Provided information =>
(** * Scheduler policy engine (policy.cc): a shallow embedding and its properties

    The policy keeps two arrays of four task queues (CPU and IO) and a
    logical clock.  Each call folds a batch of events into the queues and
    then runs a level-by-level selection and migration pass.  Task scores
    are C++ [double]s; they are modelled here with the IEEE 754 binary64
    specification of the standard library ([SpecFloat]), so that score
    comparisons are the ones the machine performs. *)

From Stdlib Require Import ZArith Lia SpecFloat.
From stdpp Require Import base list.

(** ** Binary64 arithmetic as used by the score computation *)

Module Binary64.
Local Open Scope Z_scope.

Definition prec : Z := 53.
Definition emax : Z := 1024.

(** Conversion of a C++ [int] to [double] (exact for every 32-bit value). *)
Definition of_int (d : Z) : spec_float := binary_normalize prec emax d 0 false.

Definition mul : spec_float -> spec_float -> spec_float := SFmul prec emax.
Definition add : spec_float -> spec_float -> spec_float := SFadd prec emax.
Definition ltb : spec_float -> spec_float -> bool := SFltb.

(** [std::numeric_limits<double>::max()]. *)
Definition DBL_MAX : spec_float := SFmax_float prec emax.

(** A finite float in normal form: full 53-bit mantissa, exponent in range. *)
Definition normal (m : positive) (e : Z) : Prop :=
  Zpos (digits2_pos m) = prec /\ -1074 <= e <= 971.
* * *
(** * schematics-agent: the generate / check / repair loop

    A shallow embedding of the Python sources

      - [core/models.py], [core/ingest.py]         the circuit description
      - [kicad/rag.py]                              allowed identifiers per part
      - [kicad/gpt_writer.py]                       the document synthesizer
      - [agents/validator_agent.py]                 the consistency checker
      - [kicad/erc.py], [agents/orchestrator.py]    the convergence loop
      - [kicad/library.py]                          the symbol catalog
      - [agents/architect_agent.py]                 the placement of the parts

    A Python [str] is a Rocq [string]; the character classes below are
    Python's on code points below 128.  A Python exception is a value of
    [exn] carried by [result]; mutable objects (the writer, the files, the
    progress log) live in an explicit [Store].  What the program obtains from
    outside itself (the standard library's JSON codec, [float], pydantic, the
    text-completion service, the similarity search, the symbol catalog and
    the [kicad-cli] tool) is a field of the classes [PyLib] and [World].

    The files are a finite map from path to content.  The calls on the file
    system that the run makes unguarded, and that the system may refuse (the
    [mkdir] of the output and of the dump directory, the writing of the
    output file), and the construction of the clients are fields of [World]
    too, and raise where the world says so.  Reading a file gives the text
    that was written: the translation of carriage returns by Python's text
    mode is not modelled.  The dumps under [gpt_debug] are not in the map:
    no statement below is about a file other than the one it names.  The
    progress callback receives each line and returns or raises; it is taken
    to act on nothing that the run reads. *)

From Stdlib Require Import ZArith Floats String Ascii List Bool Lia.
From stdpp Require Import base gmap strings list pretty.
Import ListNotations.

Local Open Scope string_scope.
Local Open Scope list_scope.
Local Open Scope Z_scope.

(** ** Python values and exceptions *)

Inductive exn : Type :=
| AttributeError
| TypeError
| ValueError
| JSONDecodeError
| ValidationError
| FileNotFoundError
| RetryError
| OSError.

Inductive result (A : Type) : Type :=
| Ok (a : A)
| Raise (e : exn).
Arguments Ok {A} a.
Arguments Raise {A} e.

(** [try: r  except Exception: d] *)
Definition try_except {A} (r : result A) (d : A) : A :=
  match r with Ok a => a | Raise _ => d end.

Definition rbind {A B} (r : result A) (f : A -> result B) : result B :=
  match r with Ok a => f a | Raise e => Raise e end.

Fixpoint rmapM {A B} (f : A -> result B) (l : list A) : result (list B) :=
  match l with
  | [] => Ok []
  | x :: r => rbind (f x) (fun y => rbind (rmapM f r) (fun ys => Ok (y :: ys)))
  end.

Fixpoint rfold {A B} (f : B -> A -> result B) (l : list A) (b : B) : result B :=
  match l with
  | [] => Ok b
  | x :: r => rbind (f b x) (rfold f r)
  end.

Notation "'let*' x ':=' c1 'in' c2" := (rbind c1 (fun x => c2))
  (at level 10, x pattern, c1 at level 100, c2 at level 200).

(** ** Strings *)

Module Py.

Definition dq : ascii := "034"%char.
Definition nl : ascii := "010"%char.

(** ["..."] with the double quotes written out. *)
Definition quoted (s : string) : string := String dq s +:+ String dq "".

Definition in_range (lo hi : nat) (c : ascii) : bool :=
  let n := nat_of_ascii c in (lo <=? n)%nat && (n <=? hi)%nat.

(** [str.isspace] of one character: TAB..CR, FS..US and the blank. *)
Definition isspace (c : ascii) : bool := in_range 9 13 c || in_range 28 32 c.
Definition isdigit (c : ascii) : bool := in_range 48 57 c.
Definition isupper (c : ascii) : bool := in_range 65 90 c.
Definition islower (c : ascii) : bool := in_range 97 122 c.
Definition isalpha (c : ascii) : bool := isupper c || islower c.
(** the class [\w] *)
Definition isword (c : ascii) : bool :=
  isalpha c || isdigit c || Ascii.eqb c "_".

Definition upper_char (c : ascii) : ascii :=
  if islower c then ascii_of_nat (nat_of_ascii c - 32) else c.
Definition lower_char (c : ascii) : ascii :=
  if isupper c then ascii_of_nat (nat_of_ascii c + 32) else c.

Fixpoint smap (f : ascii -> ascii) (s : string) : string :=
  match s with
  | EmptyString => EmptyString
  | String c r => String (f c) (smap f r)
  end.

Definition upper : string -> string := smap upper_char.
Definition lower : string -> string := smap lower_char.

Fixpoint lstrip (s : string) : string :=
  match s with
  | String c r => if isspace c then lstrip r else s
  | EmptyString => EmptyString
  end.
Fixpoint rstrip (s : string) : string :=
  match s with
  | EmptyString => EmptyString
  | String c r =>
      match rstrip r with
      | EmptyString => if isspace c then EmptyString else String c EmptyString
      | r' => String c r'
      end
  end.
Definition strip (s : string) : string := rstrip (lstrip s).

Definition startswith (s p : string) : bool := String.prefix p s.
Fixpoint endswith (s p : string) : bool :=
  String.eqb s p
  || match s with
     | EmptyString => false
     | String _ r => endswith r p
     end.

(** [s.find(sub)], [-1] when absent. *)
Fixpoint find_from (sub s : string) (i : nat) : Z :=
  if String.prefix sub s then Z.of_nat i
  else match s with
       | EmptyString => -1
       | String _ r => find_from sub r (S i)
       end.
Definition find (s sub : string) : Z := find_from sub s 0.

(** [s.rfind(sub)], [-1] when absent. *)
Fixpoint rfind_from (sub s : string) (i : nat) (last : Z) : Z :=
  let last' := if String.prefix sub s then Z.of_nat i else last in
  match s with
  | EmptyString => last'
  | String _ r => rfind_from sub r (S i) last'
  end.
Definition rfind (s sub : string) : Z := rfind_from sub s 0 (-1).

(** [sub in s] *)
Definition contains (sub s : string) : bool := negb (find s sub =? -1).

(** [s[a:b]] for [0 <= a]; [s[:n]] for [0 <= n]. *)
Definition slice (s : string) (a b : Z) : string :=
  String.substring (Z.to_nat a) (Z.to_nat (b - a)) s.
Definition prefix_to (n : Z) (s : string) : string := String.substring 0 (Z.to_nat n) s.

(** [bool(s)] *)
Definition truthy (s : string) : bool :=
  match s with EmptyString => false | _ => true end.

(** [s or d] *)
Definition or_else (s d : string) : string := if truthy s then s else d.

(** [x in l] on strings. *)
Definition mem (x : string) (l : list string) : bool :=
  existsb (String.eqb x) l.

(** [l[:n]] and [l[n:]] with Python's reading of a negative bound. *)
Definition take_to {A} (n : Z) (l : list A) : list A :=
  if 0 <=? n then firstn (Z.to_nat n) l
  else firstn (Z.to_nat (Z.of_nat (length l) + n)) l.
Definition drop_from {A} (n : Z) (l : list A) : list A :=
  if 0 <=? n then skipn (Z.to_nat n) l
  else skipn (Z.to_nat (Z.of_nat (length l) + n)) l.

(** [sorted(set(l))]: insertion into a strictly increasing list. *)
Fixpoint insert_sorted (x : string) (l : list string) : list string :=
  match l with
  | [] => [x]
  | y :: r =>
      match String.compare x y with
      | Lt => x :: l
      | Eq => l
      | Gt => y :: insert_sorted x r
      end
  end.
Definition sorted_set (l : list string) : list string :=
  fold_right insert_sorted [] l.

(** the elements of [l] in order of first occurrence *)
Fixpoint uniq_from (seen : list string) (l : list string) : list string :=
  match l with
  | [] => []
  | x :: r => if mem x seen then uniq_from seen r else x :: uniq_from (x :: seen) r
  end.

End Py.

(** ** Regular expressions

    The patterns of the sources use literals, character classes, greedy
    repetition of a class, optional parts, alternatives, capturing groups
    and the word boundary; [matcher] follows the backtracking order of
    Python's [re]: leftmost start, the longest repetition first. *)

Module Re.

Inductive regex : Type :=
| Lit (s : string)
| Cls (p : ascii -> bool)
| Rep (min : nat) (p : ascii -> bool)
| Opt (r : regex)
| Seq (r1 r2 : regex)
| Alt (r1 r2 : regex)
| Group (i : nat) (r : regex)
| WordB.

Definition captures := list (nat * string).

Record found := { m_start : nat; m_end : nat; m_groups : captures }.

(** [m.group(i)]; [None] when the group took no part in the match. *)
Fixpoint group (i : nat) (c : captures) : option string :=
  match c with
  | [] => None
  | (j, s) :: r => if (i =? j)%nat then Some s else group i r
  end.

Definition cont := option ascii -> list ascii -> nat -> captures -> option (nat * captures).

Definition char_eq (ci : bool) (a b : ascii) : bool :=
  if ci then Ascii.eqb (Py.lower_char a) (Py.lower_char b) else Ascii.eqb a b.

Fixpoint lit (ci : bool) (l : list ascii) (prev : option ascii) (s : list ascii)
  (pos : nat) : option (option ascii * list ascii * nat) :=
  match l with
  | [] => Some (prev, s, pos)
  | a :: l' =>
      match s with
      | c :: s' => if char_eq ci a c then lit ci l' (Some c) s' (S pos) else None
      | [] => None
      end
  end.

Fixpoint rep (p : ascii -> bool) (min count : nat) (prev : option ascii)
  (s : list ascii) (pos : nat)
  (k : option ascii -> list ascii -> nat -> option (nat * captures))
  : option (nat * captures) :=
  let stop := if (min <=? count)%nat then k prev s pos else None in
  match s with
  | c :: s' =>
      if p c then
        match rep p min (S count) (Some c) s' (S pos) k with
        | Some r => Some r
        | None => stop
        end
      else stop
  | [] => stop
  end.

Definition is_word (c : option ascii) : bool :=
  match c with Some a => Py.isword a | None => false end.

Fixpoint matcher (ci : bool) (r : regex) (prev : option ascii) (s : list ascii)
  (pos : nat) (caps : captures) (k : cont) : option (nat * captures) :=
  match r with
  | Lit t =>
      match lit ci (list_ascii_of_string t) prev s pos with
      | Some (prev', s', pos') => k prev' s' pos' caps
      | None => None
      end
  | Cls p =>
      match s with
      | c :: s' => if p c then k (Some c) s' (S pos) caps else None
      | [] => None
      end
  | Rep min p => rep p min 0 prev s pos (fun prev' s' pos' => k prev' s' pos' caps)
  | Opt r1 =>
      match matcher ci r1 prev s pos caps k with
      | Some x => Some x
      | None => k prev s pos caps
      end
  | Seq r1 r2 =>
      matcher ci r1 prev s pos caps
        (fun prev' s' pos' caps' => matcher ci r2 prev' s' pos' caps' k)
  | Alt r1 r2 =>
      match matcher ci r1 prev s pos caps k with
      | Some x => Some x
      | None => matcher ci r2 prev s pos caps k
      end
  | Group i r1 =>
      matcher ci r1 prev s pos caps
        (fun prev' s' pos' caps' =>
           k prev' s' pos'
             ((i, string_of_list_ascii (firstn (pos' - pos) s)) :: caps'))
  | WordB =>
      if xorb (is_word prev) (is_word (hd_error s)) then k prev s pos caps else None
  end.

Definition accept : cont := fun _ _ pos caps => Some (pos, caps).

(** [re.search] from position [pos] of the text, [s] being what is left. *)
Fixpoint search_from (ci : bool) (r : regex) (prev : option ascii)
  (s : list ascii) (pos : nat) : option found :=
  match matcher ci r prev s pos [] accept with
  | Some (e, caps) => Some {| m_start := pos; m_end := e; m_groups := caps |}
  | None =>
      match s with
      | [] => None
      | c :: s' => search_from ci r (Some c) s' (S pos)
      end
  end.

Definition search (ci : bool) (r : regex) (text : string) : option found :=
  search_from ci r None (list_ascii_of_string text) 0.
==
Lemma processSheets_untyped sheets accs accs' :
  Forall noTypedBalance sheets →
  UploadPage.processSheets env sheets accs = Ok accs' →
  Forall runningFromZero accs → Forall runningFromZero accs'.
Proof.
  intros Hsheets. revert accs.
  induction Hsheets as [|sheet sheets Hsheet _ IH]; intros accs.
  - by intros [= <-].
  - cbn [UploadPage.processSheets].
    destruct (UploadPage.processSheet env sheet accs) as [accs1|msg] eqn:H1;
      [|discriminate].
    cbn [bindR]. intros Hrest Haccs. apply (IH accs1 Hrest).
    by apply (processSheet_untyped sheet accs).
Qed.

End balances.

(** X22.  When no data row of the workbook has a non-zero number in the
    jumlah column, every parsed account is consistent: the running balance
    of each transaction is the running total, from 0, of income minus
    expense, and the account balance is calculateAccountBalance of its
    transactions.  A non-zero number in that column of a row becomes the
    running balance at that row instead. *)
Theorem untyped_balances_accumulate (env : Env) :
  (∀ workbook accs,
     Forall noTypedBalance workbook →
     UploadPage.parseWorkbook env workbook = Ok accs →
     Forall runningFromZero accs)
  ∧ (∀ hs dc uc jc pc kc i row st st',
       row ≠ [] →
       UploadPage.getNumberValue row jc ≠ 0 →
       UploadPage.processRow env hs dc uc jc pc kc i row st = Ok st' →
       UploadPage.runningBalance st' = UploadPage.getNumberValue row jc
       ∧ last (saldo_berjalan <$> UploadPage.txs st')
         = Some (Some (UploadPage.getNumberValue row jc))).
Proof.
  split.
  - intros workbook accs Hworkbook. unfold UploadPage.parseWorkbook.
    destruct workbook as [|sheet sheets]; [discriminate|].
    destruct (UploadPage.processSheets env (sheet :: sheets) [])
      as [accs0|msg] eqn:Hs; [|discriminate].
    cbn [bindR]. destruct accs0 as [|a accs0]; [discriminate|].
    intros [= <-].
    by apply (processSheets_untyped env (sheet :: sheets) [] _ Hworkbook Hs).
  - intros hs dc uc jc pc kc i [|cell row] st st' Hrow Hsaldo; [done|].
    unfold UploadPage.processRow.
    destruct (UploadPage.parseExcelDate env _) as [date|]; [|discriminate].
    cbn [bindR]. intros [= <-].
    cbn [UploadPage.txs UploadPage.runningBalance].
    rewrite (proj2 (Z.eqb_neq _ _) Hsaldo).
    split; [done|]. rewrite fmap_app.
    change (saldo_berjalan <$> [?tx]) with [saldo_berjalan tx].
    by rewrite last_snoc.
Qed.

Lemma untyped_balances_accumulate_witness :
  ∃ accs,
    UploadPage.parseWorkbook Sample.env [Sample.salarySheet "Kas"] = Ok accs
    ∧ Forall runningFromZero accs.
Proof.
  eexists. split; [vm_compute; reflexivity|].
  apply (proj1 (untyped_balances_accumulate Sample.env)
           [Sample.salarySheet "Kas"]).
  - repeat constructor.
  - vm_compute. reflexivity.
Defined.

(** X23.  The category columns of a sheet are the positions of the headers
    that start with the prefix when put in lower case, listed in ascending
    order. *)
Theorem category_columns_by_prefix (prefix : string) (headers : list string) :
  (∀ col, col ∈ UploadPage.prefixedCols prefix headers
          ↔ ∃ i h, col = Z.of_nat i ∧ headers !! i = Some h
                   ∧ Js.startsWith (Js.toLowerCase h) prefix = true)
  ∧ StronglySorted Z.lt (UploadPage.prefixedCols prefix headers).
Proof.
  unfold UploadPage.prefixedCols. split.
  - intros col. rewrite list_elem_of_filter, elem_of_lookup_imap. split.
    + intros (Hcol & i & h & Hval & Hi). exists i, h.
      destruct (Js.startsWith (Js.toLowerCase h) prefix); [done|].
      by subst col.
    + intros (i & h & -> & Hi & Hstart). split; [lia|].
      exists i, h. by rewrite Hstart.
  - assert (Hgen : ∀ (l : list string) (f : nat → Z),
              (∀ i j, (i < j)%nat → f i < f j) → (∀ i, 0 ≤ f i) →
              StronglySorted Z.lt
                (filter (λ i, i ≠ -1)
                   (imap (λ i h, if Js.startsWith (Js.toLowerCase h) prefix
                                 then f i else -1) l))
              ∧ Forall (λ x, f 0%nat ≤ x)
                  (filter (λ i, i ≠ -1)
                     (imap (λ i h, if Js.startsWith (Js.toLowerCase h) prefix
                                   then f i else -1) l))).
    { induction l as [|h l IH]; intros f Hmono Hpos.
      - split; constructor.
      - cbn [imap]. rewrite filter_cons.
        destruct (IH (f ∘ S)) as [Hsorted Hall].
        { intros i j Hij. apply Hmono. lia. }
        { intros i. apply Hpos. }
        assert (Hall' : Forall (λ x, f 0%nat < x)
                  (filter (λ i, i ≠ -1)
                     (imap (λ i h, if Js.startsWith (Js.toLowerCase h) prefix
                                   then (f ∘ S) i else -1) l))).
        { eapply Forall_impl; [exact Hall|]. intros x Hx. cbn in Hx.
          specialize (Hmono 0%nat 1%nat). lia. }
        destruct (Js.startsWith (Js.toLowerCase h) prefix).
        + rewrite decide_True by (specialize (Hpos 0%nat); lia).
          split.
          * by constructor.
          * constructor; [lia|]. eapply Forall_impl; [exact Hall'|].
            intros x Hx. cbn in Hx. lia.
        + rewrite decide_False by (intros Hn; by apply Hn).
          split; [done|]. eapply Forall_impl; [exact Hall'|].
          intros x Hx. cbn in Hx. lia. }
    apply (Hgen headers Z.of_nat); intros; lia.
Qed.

Task description => Considering only the material above, set down every line from the one with "(s : list ascii) (pos : nat) : option" to the one with "search_from ci r None", inclusive, exactly as written.

Solved problem =>
  (s : list ascii) (pos : nat) : option found :=
  match matcher ci r prev s pos [] accept with
  | Some (e, caps) => Some {| m_start := pos; m_end := e; m_groups := caps |}
  | None =>
      match s with
      | [] => None
      | c :: s' => search_from ci r (Some c) s' (S pos)
      end
  end.

Definition search (ci : bool) (r : regex) (text : string) : option found :=
  search_from ci r None (list_ascii_of_string text) 0.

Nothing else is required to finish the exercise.